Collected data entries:
★ ★ ★ ★ ★

(* ===== verification/SpoolSegmentLife.v ===== *)
(** * The life of a segment

    A segment begun, filled and sealed is published durably with exactly its events, is
    charged exactly, validates, and can be delivered. *)

From S2P Require Export SpoolWriting.

Local Open Scope N_scope.

(** ** Runs without failures *)

(** Neither the calls nor the reads of files fail. *)
Definition calm_world (w : world) : Prop := quiet (disk w) ∧ reads w = [].

Section Life.
Context `{Sha256, Crypto, !CryptoLaws}.

Lemma quiet_spool_reject p n s :
  quiet s → wf_tree (tree s) → plain p (tree s) → tree s !! p = Some n →
  spool_reject_ancestor_symlinks p s = (s, Ok tt).
Proof using Type.
  intros Hq Hwf Hp Hn. pose proof (quiet_reject p n s Hq Hwf Hp Hn) as Hr.
  destruct (spool_reject_same (ancestors p) s) as [E1 E2].
  change (reject_symlinks (ancestors p) s) with (reject_existing_ancestor_symlinks p s) in E1, E2.
  rewrite Hr in E1, E2. unfold spool_reject_ancestor_symlinks.
  destruct (spool_reject_symlinks (ancestors p) s) as [s1 [[]|e]]; cbn in E1, E2; [by subst|done].
Qed.

Lemma plain_above d x t : plain (d ++ [x]) t → plain d t.
Proof using Type. intros Hp q Hq. apply Hp. by apply prefix_app_r. Qed.

Lemma quiet_private_directory p s :
  quiet s → wf_tree (tree s) → private_directory (tree s) p → validate_private_directory p s = (s, Ok tt).
Proof using Type.
  intros Hq Hwf [Hp (m & Hd & Hm)]. unfold validate_private_directory.
  rewrite (st_bind_run _ _ _ _ _ (quiet_spool_reject _ _ _ Hq Hwf Hp Hd)).
  unfold mbind, st_bind, st_map_err. rewrite (quiet_found _ _ _ Hq Hwf Hd). cbn [map_err is_symlink is_dir].
  rewrite decide_False by (intros [?|?]; done). unfold st_lift, validate_directory_mode.
  by rewrite decide_False by (cbn; lia).
Qed.

Lemma quiet_input_directory d key s :
  quiet s → wf_tree (tree s) → private_directory (tree s) (d ++ [encode_hex (vec_to_list key)]) →
  validate_input_directory (d ++ [encode_hex (vec_to_list key)]) s = (s, Ok key).
Proof using Type.
  intros Hq Hwf Hd. unfold validate_input_directory.
  rewrite (st_bind_run _ _ _ _ _ (quiet_private_directory _ _ Hq Hwf Hd)). rewrite file_name_app, some_bind.
  assert (to_str (encode_hex (vec_to_list key)) = Some (encode_hex (vec_to_list key))) as ->
    by (apply to_str_some; split; [done|apply hex_ascii]).
  cbn [ok_or]. rewrite (st_lift_run _ _ _ _ eq_refl). by rewrite decode_encode_hex.
Qed.

Lemma quiet_open_private p c s :
  quiet s → wf_tree (tree s) → private_regular (tree s) p c → open_private_file p s = (s, Ok p).
Proof using Type.
  intros Hq Hwf [Hp (m & y & Hn & Hm)]. unfold open_private_file, validate_private_file.
  assert (validate_private_file p s = (s, Ok (Regular m c y))) as Hval.
  { unfold validate_private_file. rewrite (st_bind_run _ _ _ _ _ (quiet_spool_reject _ _ _ Hq Hwf Hp Hn)).
    unfold mbind at 1, st_bind at 1, st_map_err. rewrite (quiet_found _ _ _ Hq Hwf Hn). cbn [map_err is_symlink is_file].
    rewrite decide_False by (intros [?|?]; done). unfold validate_file_mode.
    by rewrite decide_False by (cbn; lia). }
  fold (validate_private_file p). rewrite (st_bind_run _ _ _ _ _ Hval).
  unfold st_map_err, open_existing. rewrite quiet_syscall by done. unfold mbind, st_bind.
  destruct (regular_not_dir _ _ _ _ _ Hn) as [_ Hl].
  assert (resolve MAX_LINKS (tree s) true p = Ok p) as Hr.
  { destruct p as [|z l]; [destruct (wf_root _ Hwf); congruence|].
    destruct (exists_last (l := z :: l)) as (d & x & Ex); [done|]. rewrite Ex in *.
    apply resolve_child; [done| |by right]. by eapply wf_parent. }
  rewrite locate_eq, Hr, node_at_eq, Hn. done.
Qed.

★ ★ ★ ★ ★

> **Your instructions**
The records above are to be given again in full, exactly.

> **Solution to this exercise**
(* ===== verification/SpoolSegmentLife.v ===== *)
(** * The life of a segment

    A segment begun, filled and sealed is published durably with exactly its events, is
    charged exactly, validates, and can be delivered. *)

From S2P Require Export SpoolWriting.

Local Open Scope N_scope.

(** ** Runs without failures *)

(** Neither the calls nor the reads of files fail. *)
Definition calm_world (w : world) : Prop := quiet (disk w) ∧ reads w = [].

Section Life.
Context `{Sha256, Crypto, !CryptoLaws}.

Lemma quiet_spool_reject p n s :
  quiet s → wf_tree (tree s) → plain p (tree s) → tree s !! p = Some n →
  spool_reject_ancestor_symlinks p s = (s, Ok tt).
Proof using Type.
  intros Hq Hwf Hp Hn. pose proof (quiet_reject p n s Hq Hwf Hp Hn) as Hr.
  destruct (spool_reject_same (ancestors p) s) as [E1 E2].
  change (reject_symlinks (ancestors p) s) with (reject_existing_ancestor_symlinks p s) in E1, E2.
  rewrite Hr in E1, E2. unfold spool_reject_ancestor_symlinks.
  destruct (spool_reject_symlinks (ancestors p) s) as [s1 [[]|e]]; cbn in E1, E2; [by subst|done].
Qed.

Lemma plain_above d x t : plain (d ++ [x]) t → plain d t.
Proof using Type. intros Hp q Hq. apply Hp. by apply prefix_app_r. Qed.

Lemma quiet_private_directory p s :
  quiet s → wf_tree (tree s) → private_directory (tree s) p → validate_private_directory p s = (s, Ok tt).
Proof using Type.
  intros Hq Hwf [Hp (m & Hd & Hm)]. unfold validate_private_directory.
  rewrite (st_bind_run _ _ _ _ _ (quiet_spool_reject _ _ _ Hq Hwf Hp Hd)).
  unfold mbind, st_bind, st_map_err. rewrite (quiet_found _ _ _ Hq Hwf Hd). cbn [map_err is_symlink is_dir].
  rewrite decide_False by (intros [?|?]; done). unfold st_lift, validate_directory_mode.
  by rewrite decide_False by (cbn; lia).
Qed.

Lemma quiet_input_directory d key s :
  quiet s → wf_tree (tree s) → private_directory (tree s) (d ++ [encode_hex (vec_to_list key)]) →
  validate_input_directory (d ++ [encode_hex (vec_to_list key)]) s = (s, Ok key).
Proof using Type.
  intros Hq Hwf Hd. unfold validate_input_directory.
  rewrite (st_bind_run _ _ _ _ _ (quiet_private_directory _ _ Hq Hwf Hd)). rewrite file_name_app, some_bind.
  assert (to_str (encode_hex (vec_to_list key)) = Some (encode_hex (vec_to_list key))) as ->
    by (apply to_str_some; split; [done|apply hex_ascii]).
  cbn [ok_or]. rewrite (st_lift_run _ _ _ _ eq_refl). by rewrite decode_encode_hex.
Qed.

Lemma quiet_open_private p c s :
  quiet s → wf_tree (tree s) → private_regular (tree s) p c → open_private_file p s = (s, Ok p).
Proof using Type.
  intros Hq Hwf [Hp (m & y & Hn & Hm)]. unfold open_private_file, validate_private_file.
  assert (validate_private_file p s = (s, Ok (Regular m c y))) as Hval.
  { unfold validate_private_file. rewrite (st_bind_run _ _ _ _ _ (quiet_spool_reject _ _ _ Hq Hwf Hp Hn)).
    unfold mbind at 1, st_bind at 1, st_map_err. rewrite (quiet_found _ _ _ Hq Hwf Hn). cbn [map_err is_symlink is_file].
    rewrite decide_False by (intros [?|?]; done). unfold validate_file_mode.
    by rewrite decide_False by (cbn; lia). }
  fold (validate_private_file p). rewrite (st_bind_run _ _ _ _ _ Hval).
  unfold st_map_err, open_existing. rewrite quiet_syscall by done. unfold mbind, st_bind.
  destruct (regular_not_dir _ _ _ _ _ Hn) as [_ Hl].
  assert (resolve MAX_LINKS (tree s) true p = Ok p) as Hr.
  { destruct p as [|z l]; [destruct (wf_root _ Hwf); congruence|].
    destruct (exists_last (l := z :: l)) as (d & x & Ex); [done|]. rewrite Ex in *.
    apply resolve_child; [done| |by right]. by eapply wf_parent. }
  rewrite locate_eq, Hr, node_at_eq, Hn. done.
Qed.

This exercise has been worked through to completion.